Stored items
======

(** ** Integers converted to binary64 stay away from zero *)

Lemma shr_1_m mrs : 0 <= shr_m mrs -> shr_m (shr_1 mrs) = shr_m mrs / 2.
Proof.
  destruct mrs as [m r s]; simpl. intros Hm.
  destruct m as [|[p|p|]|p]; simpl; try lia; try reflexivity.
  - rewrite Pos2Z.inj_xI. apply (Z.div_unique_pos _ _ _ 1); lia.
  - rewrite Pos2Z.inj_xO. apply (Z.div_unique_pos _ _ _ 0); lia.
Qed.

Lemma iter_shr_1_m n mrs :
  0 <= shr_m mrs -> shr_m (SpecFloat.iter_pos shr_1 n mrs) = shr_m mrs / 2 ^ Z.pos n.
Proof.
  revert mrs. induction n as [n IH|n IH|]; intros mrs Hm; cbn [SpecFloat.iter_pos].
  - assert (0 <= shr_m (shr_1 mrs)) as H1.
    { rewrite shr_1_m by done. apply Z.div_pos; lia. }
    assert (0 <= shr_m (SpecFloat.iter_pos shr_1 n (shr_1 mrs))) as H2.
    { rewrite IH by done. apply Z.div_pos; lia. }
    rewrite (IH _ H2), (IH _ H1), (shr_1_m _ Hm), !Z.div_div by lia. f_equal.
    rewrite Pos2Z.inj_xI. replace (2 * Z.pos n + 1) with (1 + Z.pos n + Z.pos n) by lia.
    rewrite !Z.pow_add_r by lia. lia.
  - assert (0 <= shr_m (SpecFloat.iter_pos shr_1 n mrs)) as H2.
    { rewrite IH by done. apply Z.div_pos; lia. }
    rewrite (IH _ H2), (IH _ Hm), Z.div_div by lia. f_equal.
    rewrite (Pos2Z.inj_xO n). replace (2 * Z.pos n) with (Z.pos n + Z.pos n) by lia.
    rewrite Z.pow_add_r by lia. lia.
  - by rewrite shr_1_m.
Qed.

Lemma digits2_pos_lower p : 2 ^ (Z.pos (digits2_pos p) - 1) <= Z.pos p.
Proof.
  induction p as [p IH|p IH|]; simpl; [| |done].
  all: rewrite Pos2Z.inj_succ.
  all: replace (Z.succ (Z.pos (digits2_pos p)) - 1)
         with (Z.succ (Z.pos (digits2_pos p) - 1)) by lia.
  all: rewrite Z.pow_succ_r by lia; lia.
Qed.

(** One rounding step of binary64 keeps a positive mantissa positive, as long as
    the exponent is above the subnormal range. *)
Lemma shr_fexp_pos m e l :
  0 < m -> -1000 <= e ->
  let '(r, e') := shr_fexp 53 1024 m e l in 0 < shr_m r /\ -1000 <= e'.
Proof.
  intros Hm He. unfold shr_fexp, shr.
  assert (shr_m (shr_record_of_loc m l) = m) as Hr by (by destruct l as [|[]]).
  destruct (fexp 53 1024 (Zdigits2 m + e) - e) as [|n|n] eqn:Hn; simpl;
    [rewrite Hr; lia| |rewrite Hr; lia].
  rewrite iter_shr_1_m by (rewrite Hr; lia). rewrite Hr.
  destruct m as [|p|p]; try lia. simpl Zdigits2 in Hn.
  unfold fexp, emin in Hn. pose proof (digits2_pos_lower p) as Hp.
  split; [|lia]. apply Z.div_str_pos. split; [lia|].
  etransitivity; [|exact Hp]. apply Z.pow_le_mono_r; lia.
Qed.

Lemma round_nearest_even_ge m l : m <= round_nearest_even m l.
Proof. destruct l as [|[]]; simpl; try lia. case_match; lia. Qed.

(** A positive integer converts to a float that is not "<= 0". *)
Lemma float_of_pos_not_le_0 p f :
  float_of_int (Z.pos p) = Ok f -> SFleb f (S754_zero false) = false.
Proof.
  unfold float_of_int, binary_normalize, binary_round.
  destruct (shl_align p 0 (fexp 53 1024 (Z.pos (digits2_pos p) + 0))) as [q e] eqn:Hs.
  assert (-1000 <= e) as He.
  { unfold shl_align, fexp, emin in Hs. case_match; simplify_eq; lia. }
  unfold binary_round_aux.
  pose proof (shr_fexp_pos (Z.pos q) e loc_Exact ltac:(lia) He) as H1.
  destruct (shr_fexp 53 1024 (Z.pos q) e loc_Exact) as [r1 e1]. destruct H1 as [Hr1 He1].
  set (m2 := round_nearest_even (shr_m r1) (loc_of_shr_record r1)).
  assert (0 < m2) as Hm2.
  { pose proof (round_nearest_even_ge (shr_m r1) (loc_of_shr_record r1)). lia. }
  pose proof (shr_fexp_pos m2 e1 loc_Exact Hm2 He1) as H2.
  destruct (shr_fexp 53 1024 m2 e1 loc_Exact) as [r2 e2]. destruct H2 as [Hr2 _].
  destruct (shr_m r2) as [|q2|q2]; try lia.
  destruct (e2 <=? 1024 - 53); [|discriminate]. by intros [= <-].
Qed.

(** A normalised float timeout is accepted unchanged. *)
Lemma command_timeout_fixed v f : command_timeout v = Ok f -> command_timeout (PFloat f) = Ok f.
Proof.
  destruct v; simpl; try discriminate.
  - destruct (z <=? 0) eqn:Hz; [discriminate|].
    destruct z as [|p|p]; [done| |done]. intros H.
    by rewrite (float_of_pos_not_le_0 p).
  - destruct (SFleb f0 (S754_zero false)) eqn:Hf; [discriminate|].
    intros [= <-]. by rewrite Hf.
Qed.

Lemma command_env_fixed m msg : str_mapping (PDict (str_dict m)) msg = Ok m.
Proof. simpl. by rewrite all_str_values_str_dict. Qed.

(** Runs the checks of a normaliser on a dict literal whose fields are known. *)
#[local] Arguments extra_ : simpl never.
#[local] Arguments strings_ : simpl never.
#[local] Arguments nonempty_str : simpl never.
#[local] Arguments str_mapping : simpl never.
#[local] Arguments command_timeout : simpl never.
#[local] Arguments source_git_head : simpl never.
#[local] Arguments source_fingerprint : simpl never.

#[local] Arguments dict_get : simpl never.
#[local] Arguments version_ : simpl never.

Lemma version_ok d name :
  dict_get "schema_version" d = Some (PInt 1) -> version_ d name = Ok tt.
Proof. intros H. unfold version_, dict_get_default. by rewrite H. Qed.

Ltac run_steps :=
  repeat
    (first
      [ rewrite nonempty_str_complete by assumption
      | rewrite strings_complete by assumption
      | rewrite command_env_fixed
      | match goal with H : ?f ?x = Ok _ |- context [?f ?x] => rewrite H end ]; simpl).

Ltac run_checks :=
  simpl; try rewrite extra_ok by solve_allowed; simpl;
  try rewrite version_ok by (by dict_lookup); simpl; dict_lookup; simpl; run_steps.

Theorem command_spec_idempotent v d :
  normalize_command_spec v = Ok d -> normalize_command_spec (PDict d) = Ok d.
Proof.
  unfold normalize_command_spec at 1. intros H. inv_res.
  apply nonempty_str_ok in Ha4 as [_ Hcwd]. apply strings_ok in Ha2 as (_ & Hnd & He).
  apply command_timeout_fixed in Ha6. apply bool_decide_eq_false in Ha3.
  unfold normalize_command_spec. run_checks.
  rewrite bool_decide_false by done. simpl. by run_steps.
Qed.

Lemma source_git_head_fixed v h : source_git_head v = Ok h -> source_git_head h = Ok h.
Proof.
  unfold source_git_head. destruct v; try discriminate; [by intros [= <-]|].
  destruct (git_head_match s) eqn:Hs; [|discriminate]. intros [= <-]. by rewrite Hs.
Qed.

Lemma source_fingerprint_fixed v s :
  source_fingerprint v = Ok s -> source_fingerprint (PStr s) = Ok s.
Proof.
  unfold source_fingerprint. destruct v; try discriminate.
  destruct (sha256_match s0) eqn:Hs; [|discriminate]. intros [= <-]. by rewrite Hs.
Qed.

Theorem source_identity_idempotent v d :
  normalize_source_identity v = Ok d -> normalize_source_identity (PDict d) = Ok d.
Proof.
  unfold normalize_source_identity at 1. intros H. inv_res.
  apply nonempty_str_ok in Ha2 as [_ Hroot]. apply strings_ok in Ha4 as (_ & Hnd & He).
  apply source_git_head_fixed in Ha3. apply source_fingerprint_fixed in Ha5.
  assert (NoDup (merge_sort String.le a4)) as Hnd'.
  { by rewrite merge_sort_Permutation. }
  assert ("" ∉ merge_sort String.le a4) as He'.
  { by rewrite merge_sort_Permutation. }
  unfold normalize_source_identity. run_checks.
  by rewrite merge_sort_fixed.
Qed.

======

◆ WHAT TO DO ◆
Reproduce only the lines above, starting at the line with "Lemma source_git_head_fixed v" and ending at the line with "unfold source_fingerprint. destruct", exactly as written.

◆ REPLY ◆
Lemma source_git_head_fixed v h : source_git_head v = Ok h -> source_git_head h = Ok h.
Proof.
  unfold source_git_head. destruct v; try discriminate; [by intros [= <-]|].
  destruct (git_head_match s) eqn:Hs; [|discriminate]. intros [= <-]. by rewrite Hs.
Qed.

Lemma source_fingerprint_fixed v s :
  source_fingerprint v = Ok s -> source_fingerprint (PStr s) = Ok s.
Proof.
  unfold source_fingerprint. destruct v; try discriminate.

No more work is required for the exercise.